Academic journal article The Middle East Journal

The Bahraini Three on St. Helena, 1956-1961

Article excerpt

Until 1971, Britain remained a presence in the Persian/Arab Gulf, defending the small Shaykhdoms of the region, at the same time, of course, protecting British economic and political interests. It was inevitable, therefore, that as the Shaykhdoms developed and their populations benefited from education, conflicts between competing interests occurred, conflicts that led to perplexing problems for the Rulers of these small states and for the British Government. Such was the case in Bahrain, where in the decade of the 1950s, Bahraini nationalists seeking modernization collided with their Ruler. As a result, three Bahrainis were imprisoned on the British Island of St. Helena. The British role in the exile of the Bahraini three embarrassed Her Majesty's Government and served to illustrate the archaic nature of Britain's role in the Gulf.

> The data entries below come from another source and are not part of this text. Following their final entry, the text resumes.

(* ===== verification/SlotTable.v ===== *)
(** Slot tables with a free chain and generation stamps: the structure the
    object pool ([src/base/pool.c]) and the timer handle owner
    ([src/timer/handle_owner.c]) both use.  Each slot holds the index of the
    next free slot, the generation of its last holder and an in-use flag; the
    free slots form a chain from [free_head] to [SIZE_MAX].

    The table is described by the set of its current leases, a map from slot
    index to generation; the clients' theorems are stated on that map. *)

From S2P Require Import Prelude.

Class Slot (S : Type) := {
  slot_next : S -> Z;
  slot_gen : S -> Z;
  slot_used : S -> bool;
  slot_take : S -> Z -> S;   (** stamp a generation and mark in use *)
  slot_give : S -> Z -> S;   (** clear the in-use mark and link to a head *)
  slot_take_gen s g : slot_gen (slot_take s g) = g;
  slot_take_used s g : slot_used (slot_take s g) = true;
  slot_give_next s h : slot_next (slot_give s h) = h;
  slot_give_used s h : slot_used (slot_give s h) = false;
  slot_give_gen s h : slot_gen (slot_give s h) = slot_gen s
}.

Section Table.
Context {S : Type} `{Slot S}.
Implicit Types (slots : list S) (free : list Z).

(** [chain slots head free]: following [next] from [head] visits exactly the
    indices [free], all of them free slots, and ends at [SIZE_MAX]. *)
Fixpoint chain slots (head : Z) free : Prop :=
  match free with
  | [] => head = SIZE_MAX
  | i :: rest =>
      head = i /\ 0 <= i /\
      exists s, slots !! Z.to_nat i = Some s /\ slot_used s = false /\ chain slots (slot_next s) rest
  end.

Record table_inv (cap : Z) slots (head used last : Z) free : Prop := {
  ti_len : zlen slots = cap;
  ti_cap : 0 < cap < SIZE_MAX;
  ti_chain : chain slots head free;
  ti_nodup : NoDup free;
  ti_used : forall i s, slots !! i = Some s -> slot_used s = true <-> Z.of_nat i ∉ free;
  ti_count : used + zlen free = cap;
  ti_gen : forall i s, slots !! i = Some s -> 0 <= slot_gen s <= last;
  ti_gen_pos : forall i s, slots !! i = Some s -> slot_used s = true -> 0 < slot_gen s;
  ti_gen_inj : forall i j s t, slots !! i = Some s -> slots !! j = Some t ->
    slot_gen s = slot_gen t -> slot_gen s <> 0 -> i = j
}.

(** The leases: index and generation of every slot in use. *)
Definition lease_holds slots (i g : Z) : Prop :=
  0 <= i /\ exists s, slots !! Z.to_nat i = Some s /\ slot_used s = true /\ slot_gen s = g.

#[export] Instance lease_holds_dec slots i g : Decision (lease_holds slots i g).
Proof using Type.
  unfold lease_holds. destruct (decide (0 <= i)); [|right; abstract (by intros [])].
  destruct (slots !! Z.to_nat i) as [s|]; [|right; abstract (by intros [_ (? & ? & _)])].
  destruct (decide (slot_used s = true /\ slot_gen s = g)) as [?|Hn].
  - left. abstract (split; [done|]; by exists s).
  - right. abstract (intros [_ (t & ? & Ht)]; by simplify_eq).
Defined.

Lemma chain_bounds slots head free i :
  chain slots head free -> i ∈ free -> 0 <= i < zlen slots.
Proof using Type.
  revert head; induction free as [|j free IH]; intros head; simpl; [by intros _ ?%elem_of_nil|].
  intros (-> & Hj & s & Hs & _ & Hc) [->|Hi]%elem_of_cons; [|by eapply IH].
  apply lookup_lt_Some in Hs. unfold zlen. lia.
Qed.

Lemma chain_insert_notin slots head free i s :
  Z.of_nat i ∉ free -> chain slots head free -> chain (<[i := s]> slots) head free.
Proof using Type.
  revert head; induction free as [|j free IH]; intros head; simpl; [done|].
  intros [Hne Hnin]%not_elem_of_cons (-> & Hj & t & Ht & Hu & Hc).
  split; [done|]. split; [done|]. exists t.
  rewrite list_lookup_insert_ne by lia. eauto.
Qed.

(** An empty chain, an exhausted count and the sentinel head are one fact. *)
Lemma table_full cap slots head used last free :
  table_inv cap slots head used last free ->
  (head = SIZE_MAX <-> used = cap) /\ 0 <= used <= cap.
Proof using Type.
  intros I. pose proof (ti_count _ _ _ _ _ _ I). pose proof (ti_chain _ _ _ _ _ _ I) as Hc.
  pose proof (ti_len _ _ _ _ _ _ I) as Hlen. pose proof (ti_cap _ _ _ _ _ _ I).
  assert (Hz : zlen free <= cap).
  { rewrite <- Hlen. pose proof (ti_nodup _ _ _ _ _ _ I) as Hnd.
    assert (Hsub : forall x, x ∈ free -> x ∈ (Z.of_nat <$> seq 0 (length slots))).
    { intros x Hx. pose proof (chain_bounds _ _ _ _ Hc Hx) as Hb. unfold zlen in Hb.
      apply list_elem_of_fmap. exists (Z.to_nat x). split; [lia|]. apply elem_of_seq. lia. }
    unfold zlen. apply Nat2Z.inj_le.
    rewrite <- (length_seq (length slots) 0), <- (length_fmap Z.of_nat).
    by apply submseteq_length, NoDup_submseteq. }
  destruct free as [|i free].
  - simpl in Hc. rewrite zlen_nil in *. lia.
  - rewrite zlen_cons in *. pose proof (zlen_nonneg free).
    destruct Hc as (-> & Hi & s & Hs & _). apply lookup_lt_Some in Hs.
    unfold zlen in Hlen. split; [|lia]. split; intros; [|lia]. unfold SIZE_MAX in *. lia.
Qed.

(** *** Acquire *)
Lemma table_acquire cap slots head used last free :
  table_inv cap slots head used last free -> 0 <= last -> head <> SIZE_MAX ->
  exists s rest, free = head :: rest /\ 0 <= head < cap /\
    slots !! Z.to_nat head = Some s /\ slot_used s = false /\
    table_inv cap (<[Z.to_nat head := slot_take s (last + 1)]> slots) (slot_next s)
      (used + 1) (last + 1) rest.
Proof using Type.
  intros I Hlast Hne. destruct free as [|i rest]; [by destruct I as [_ _ Hc _ _ _ _ _ _]|].
  pose proof (chain_bounds _ _ _ i (ti_chain _ _ _ _ _ _ I) (list_elem_of_here _ _)) as Hb.
  destruct I as [Hlen Hcap Hc Hnd Hu Hcnt Hg Hgp Hgi].
  destruct Hc as (-> & Hi & s & Hs & Hsu & Hc). apply NoDup_cons in Hnd as [Hnin Hnd].
  exists s, rest. split; [done|]. split; [lia|]. do 2 (split; [done|]).
  assert (Hil : (Z.to_nat i < length slots)%nat) by (apply lookup_lt_Some in Hs; done).
  assert (Hlook : forall j t, <[Z.to_nat i:=slot_take s (last + 1)]> slots !! j = Some t ->
    (j = Z.to_nat i /\ t = slot_take s (last + 1)) \/ (j <> Z.to_nat i /\ slots !! j = Some t)).
  { intros j t Hj. destruct (decide (j = Z.to_nat i)) as [->|Hji].
    - rewrite list_lookup_insert_eq in Hj by done. left. by simplify_eq.
    - rewrite list_lookup_insert_ne in Hj by done. by right. }
  split; try done.
  - unfold zlen; rewrite length_insert; done.
  - apply chain_insert_notin; [|done]. by rewrite Z2Nat.id.
  - intros j t [[-> ->]|[Hji Hj]]%Hlook.
    + rewrite slot_take_used, Z2Nat.id by done. done.
    + rewrite (Hu _ _ Hj), not_elem_of_cons. split; [tauto|]. intros; split; [lia|done].
  - rewrite zlen_cons in Hcnt. lia.
  - intros j t [[-> ->]|[_ Hj]]%Hlook; [rewrite slot_take_gen; lia|].
    pose proof (Hg _ _ Hj). lia.
  - intros j t [[-> ->]|[_ Hj]]%Hlook; [rewrite slot_take_gen; lia|]. by apply (Hgp j).
  - intros j k t u [[-> ->]|[Hji Hj]]%Hlook [[-> ->]|[Hki Hk]]%Hlook; [done| | |by eapply Hgi].
    + rewrite slot_take_gen. pose proof (Hg _ _ Hk). lia.
    + rewrite slot_take_gen. pose proof (Hg _ _ Hj). lia.
Qed.

(** *** Release *)
Lemma table_release cap slots head used last free i s :
  table_inv cap slots head used last free -> 0 <= i ->
  slots !! Z.to_nat i = Some s -> slot_used s = true ->
  table_inv cap (<[Z.to_nat i := slot_give s head]> slots) i (used - 1) last (i :: free).
Proof using Type.
  intros [Hlen Hcap Hc Hnd Hu Hcnt Hg Hgp Hgi] Hi Hs Hsu.
  assert (Hnin : i ∉ free) by (apply Hu in Hs; rewrite Z2Nat.id in Hs by done; tauto).
  assert (Hil : (Z.to_nat i < length slots)%nat) by (apply lookup_lt_Some in Hs; done).
  assert (Hlook : forall j t, <[Z.to_nat i:=slot_give s head]> slots !! j = Some t ->
    (j = Z.to_nat i /\ t = slot_give s head) \/ (j <> Z.to_nat i /\ slots !! j = Some t)).
  { intros j t Hj. destruct (decide (j = Z.to_nat i)) as [->|Hji].
    - rewrite list_lookup_insert_eq in Hj by done. left. by simplify_eq.
    - rewrite list_lookup_insert_ne in Hj by done. by right. }
  split; try done.
  - unfold zlen; rewrite length_insert; done.
  - simpl. split; [done|]. split; [done|]. exists (slot_give s head).
    rewrite list_lookup_insert_eq by done. rewrite slot_give_used, slot_give_next.
    split; [done|]. split; [done|]. apply chain_insert_notin; [by rewrite Z2Nat.id|done].
  - by apply NoDup_cons.
  - intros j t [[-> ->]|[Hji Hj]]%Hlook.
    + rewrite slot_give_used, Z2Nat.id by done. split; [done|]. intros []. by left.
    + rewrite (Hu _ _ Hj), not_elem_of_cons. split; [|tauto]. intros; split; [lia|done].
  - rewrite zlen_cons. lia.
  - intros j t [[-> ->]|[_ Hj]]%Hlook; [rewrite slot_give_gen; by apply (Hg _ _ Hs)|by apply (Hg j)].
  - intros j t [[-> ->]|[_ Hj]]%Hlook; [by rewrite slot_give_used|by apply (Hgp j)].
  - intros j k t u [[-> ->]|[Hji Hj]]%Hlook [[-> ->]|[Hki Hk]]%Hlook; [done| | |by eapply Hgi].
    + rewrite slot_give_gen. intros; by eapply Hgi.
    + rewrite slot_give_gen. intros; by eapply Hgi.
Qed.

(** *** The lease map *)
Lemma lease_bounds cap slots head used last free i g :
  table_inv cap slots head used last free -> lease_holds slots i g ->
  0 <= i < cap /\ 0 < g <= last.
Proof using Type.
  intros I (Hi & s & Hs & Hu & <-). pose proof (ti_gen _ _ _ _ _ _ I _ _ Hs).
  pose proof (ti_gen_pos _ _ _ _ _ _ I _ _ Hs Hu). pose proof (ti_len _ _ _ _ _ _ I).
  apply lookup_lt_Some in Hs. unfold zlen in *. lia.
Qed.

Lemma lease_unique slots i g g' : lease_holds slots i g -> lease_holds slots i g' -> g = g'.
Proof using Type. intros (_ & s & Hs & _ & <-) (_ & t & Ht & _ & <-). by simplify_eq. Qed.

(** A generation is held by one slot only. *)
Lemma lease_gen_inj cap slots head used last free i j g :
  table_inv cap slots head used last free ->
  lease_holds slots i g -> lease_holds slots j g -> i = j.
Proof using Type.
  intros I (Hi & s & Hs & Hu & <-) (Hj & t & Ht & _ & Hg).
  pose proof (ti_gen_pos _ _ _ _ _ _ I _ _ Hs Hu).
  pose proof (ti_gen_inj _ _ _ _ _ _ I _ _ _ _ Hs Ht). lia.
Qed.

Lemma lease_after_acquire slots i s g j g' :
  0 <= i -> slots !! Z.to_nat i = Some s -> slot_used s = false ->
  lease_holds (<[Z.to_nat i := slot_take s g]> slots) j g' <->
  (j = i /\ g' = g) \/ lease_holds slots j g'.
Proof using Type.
  intros Hi Hs Hu. pose proof (lookup_lt_Some _ _ _ Hs). unfold lease_holds. split.
  - intros (Hj & t & Ht & Htu & <-). destruct (decide (j = i)) as [->|Hne].
    + rewrite list_lookup_insert_eq in Ht by done. left. simplify_eq. by rewrite slot_take_gen.
    + rewrite list_lookup_insert_ne in Ht by lia. right. eauto.
  - intros [[-> ->]|(Hj & t & Ht & Htu & <-)].
    + split; [done|]. eexists. rewrite list_lookup_insert_eq by done.
      by rewrite slot_take_used, slot_take_gen.
    + split; [done|]. exists t. rewrite list_lookup_insert_ne; [done|].
      intros Heq. rewrite <- Heq in Ht. congruence.
Qed.

Lemma lease_after_release slots i s h j g :
  0 <= i -> slots !! Z.to_nat i = Some s ->
  lease_holds (<[Z.to_nat i := slot_give s h]> slots) j g <-> j <> i /\ lease_holds slots j g.
Proof using Type.
  intros Hi Hs. pose proof (lookup_lt_Some _ _ _ Hs). unfold lease_holds. split.
  - intros (Hj & t & Ht & Htu & <-). destruct (decide (j = i)) as [->|Hne].
    + rewrite list_lookup_insert_eq in Ht by done. simplify_eq. by rewrite slot_give_used in Htu.
    + rewrite list_lookup_insert_ne in Ht by lia. split; [done|]. eauto.
  - intros (Hne & Hj & t & Ht & Htu & <-). split; [done|]. exists t.
    by rewrite list_lookup_insert_ne by lia.
Qed.

(** The count is zero exactly when nothing is leased. *)
Lemma table_unused cap slots head used last free :
  table_inv cap slots head used last free ->
  used = 0 <-> forall i g, ~ lease_holds slots i g.
Proof using Type.
  intros I. pose proof (ti_count _ _ _ _ _ _ I) as Hcnt. pose proof (ti_len _ _ _ _ _ _ I) as Hlen.
  pose proof (proj2 (table_full _ _ _ _ _ _ I)) as Hused.
  set (all := Z.of_nat <$> seq 0 (length slots)).
  assert (Hall : forall x, x ∈ all <-> 0 <= x < cap).
  { intros x. unfold all. rewrite list_elem_of_fmap. unfold zlen in Hlen. split.
    - intros (y & -> & Hy%elem_of_seq). lia.
    - intros Hx. exists (Z.to_nat x). split; [lia|]. apply elem_of_seq. lia. }
  assert (Hal : length all = length slots) by (unfold all; by rewrite length_fmap, length_seq).
  split.
  - intros H0 i g (Hi & s & Hs & Hu & _). apply (ti_used _ _ _ _ _ _ I _ _ Hs) in Hu. apply Hu.
    rewrite Z2Nat.id by done.
    assert (Hp : free ≡ₚ all).
    { apply submseteq_length_Permutation.
      - apply NoDup_submseteq; [apply I|]. intros x Hx. apply Hall.
        pose proof (chain_bounds _ _ _ _ (ti_chain _ _ _ _ _ _ I) Hx). lia.
      - unfold zlen in *. lia. }
    rewrite Hp. apply Hall. apply lookup_lt_Some in Hs. unfold zlen in Hlen. lia.
  - intros Hno. assert (length all <= length free)%nat.
    { apply submseteq_length, NoDup_submseteq.
      - unfold all. apply NoDup_fmap; [apply _|apply NoDup_seq].
      - intros x [Hx0 Hx1]%Hall.
        destruct (lookup_lt_is_Some_2 slots (Z.to_nat x)) as [s Hs]; [unfold zlen in Hlen; lia|].
        destruct (decide (x ∈ free)) as [|Hn]; [done|]. exfalso. apply (Hno x (slot_gen s)).
        split; [done|]. exists s. split; [done|]. split; [|done].
        apply (ti_used _ _ _ _ _ _ I _ _ Hs). by rewrite Z2Nat.id. }
    unfold zlen in *. lia.
Qed.

(** *** A fresh table: slots linked in order, none in use *)
Definition fresh_slot (n : Z) (i : nat) (s : S) : Prop :=
  slot_used s = false /\ slot_gen s = 0 /\
  slot_next s = (if Z.of_nat i + 1 =? n then SIZE_MAX else Z.of_nat i + 1).

Lemma fresh_chain slots n k :
  zlen slots = n -> (forall i s, slots !! i = Some s -> fresh_slot n i s) ->
  (k <= length slots)%nat ->
  chain slots (if Z.of_nat (length slots - k) =? n then SIZE_MAX else Z.of_nat (length slots - k))
    (Z.of_nat <$> seq (length slots - k) k).
Proof using Type.
  intros Hn Hf. unfold zlen in Hn. induction k as [|k IH]; intros Hk.
  - rewrite Nat.sub_0_r, Hn, Z.eqb_refl. done.
  - destruct (Z.eqb_spec (Z.of_nat (length slots - Datatypes.S k)) n); [lia|]. simpl.
    split; [done|]. split; [lia|]. rewrite Nat2Z.id.
    destruct (lookup_lt_is_Some_2 slots (length slots - Datatypes.S k)) as [s Hs]; [lia|].
    destruct (Hf _ _ Hs) as (Hu & _ & Hnext). exists s. split; [done|]. split; [done|].
    rewrite Hnext. replace (Z.of_nat (length slots - Datatypes.S k) + 1)
      with (Z.of_nat (length slots - k)) by lia.
    replace (Datatypes.S (length slots - Datatypes.S k)) with (length slots - k)%nat by lia.
    apply IH. lia.
Qed.

Lemma table_fresh slots n last :
  zlen slots = n -> 0 < n < SIZE_MAX -> 0 <= last ->
  (forall i s, slots !! i = Some s -> fresh_slot n i s) ->
  table_inv n slots 0 0 last (Z.of_nat <$> seq 0 (length slots)).
Proof using Type.
  intros Hn Hcap Hlast Hf. split; try done.
  - pose proof (fresh_chain slots n (length slots) Hn Hf (le_n _)) as Hc.
    rewrite Nat.sub_diag in Hc. destruct (Z.eqb_spec (Z.of_nat 0) n); [lia|done].
  - apply NoDup_fmap; [apply _|apply NoDup_seq].
  - intros i s Hs. destruct (Hf _ _ Hs) as (-> & _). split; [done|]. intros [].
    apply list_elem_of_fmap. exists i. split; [done|]. apply elem_of_seq.
    apply lookup_lt_Some in Hs. lia.
  - unfold zlen in *. rewrite length_fmap, length_seq. lia.
  - intros i s Hs. destruct (Hf _ _ Hs) as (_ & -> & _). lia.
  - intros i s Hs. destruct (Hf _ _ Hs) as (-> & _). done.
  - intros i j s t Hs. destruct (Hf _ _ Hs) as (_ & -> & _). done.
Qed.
End Table.

(** ** Identity counters

    Both components number their instances from a process-wide atomic counter.
    A race is what the other threads do to it before each attempt of the weak
    compare-exchange: [None] a spurious failure, [Some v] a competing store. *)
Definition race_wf (race : list (option Z)) : Prop :=
  Forall (fun o => match o with Some v => is_u64 v | None => True end) race.

(** The value the counter has when the exchange finally succeeds. *)
Fixpoint last_source (source : Z) (race : list (option Z)) : Z :=
  match race with
  | [] => source
  | None :: race => last_source source race
  | Some v :: race => last_source v race
  end.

In March 1956, demonstrations and a general strike disrupted the British protected state of Bahrain. On 2 March, the Bahraini public heard news reports stating that Jordan's King Husayn had fired his long serving British military adviser, Lieutenant General John Bagot Glubb (Glubb Pasha). That day, British Foreign Secretary Selwyn Lloyd arrived in Bahrain for what was initially planned as a brief visit. At 7:00 p.m. Minister Lloyd and his party landed at the RAF/BOAC airport in Muharraq. The Ruler, Shaykh Salman bin Hamad Al Khalifa, was present to greet him. Lloyd's entourage consisted of 28 persons, among them 13 women. The male members of the group left the airport in a line of cars; the visiting women followed in taxis. The procession traveled from the airport via a road along the sea-front. Crowds lined the route, shouting anti-British slogans. Some in the crowd began to throw sand; others threw rocks. "The mob, though behaving riotously, did not appear particularly menacing."1

The male members of the Foreign Secretary's party reached the Royal Palace, where they dined. The Ruler was a perfect host and Foreign Secretary Lloyd had "an agreeable conversation" with him. Shaykh Salman told his British guest that he only wanted relations with the British government, not with any other government.2 Nevertheless, concerned about the anti-British protests, the Ruler's British adviser, Sir Charles Belgrave, referred to the dinner as the most trying social function he had ever attended.3

Meanwhile, excluded from the dinner, the women in the Foreign Secretary's party had safely arrived at the Residency. However, two buses carrying the British aircrew were severely damaged, and crewmembers, including a stewardess, were injured. Initially the Foreign Secretary and his staff had been scheduled to depart Bahrain for New Delhi at 11:00 p.m. However, it was difficult for authorities to regain control of the road to the airport. Foreign Secretary Lloyd's party did not reach the airport until early 2:00 a.m. But no one informed the women at the Residency that their departure had been delayed. Hence, they left for the airport on schedule. Their taxis had to negotiate streets still lined with jeering crowds; one car had every window broken. "Fortunately again no one was injured, though it must have been an unpleasant experience for the ladies."4

According to the Political Residency, Arab nationalists from outside the country contributed to the unrest, but local factors were the major cause of the disturbances. For thirty years the Government had been largely controlled by the Ruler's Adviser, Belgrave. The British Adviser dominated all departments of Government, including education, health, and police. Bahrainis who now enjoyed the benefits of access to health care and education wished to take a larger role in their own government. Adviser Belgrave appeared to be an obstacle to democratization. Thus, for weeks after the Foreign Secretary's departure, demonstrations and strikes continued.5 Later, Sir Bernard Burrows, who had served as Political Resident in Bahrain from 1953-58, wrote:

From a rather cynical point of view it was perhaps advantageous to us that the presence of Belgrave and the hope that he might be got rid of to some extent acted as a buffer between the anti-foreign elements in the popular movement and the British authorities themselves. …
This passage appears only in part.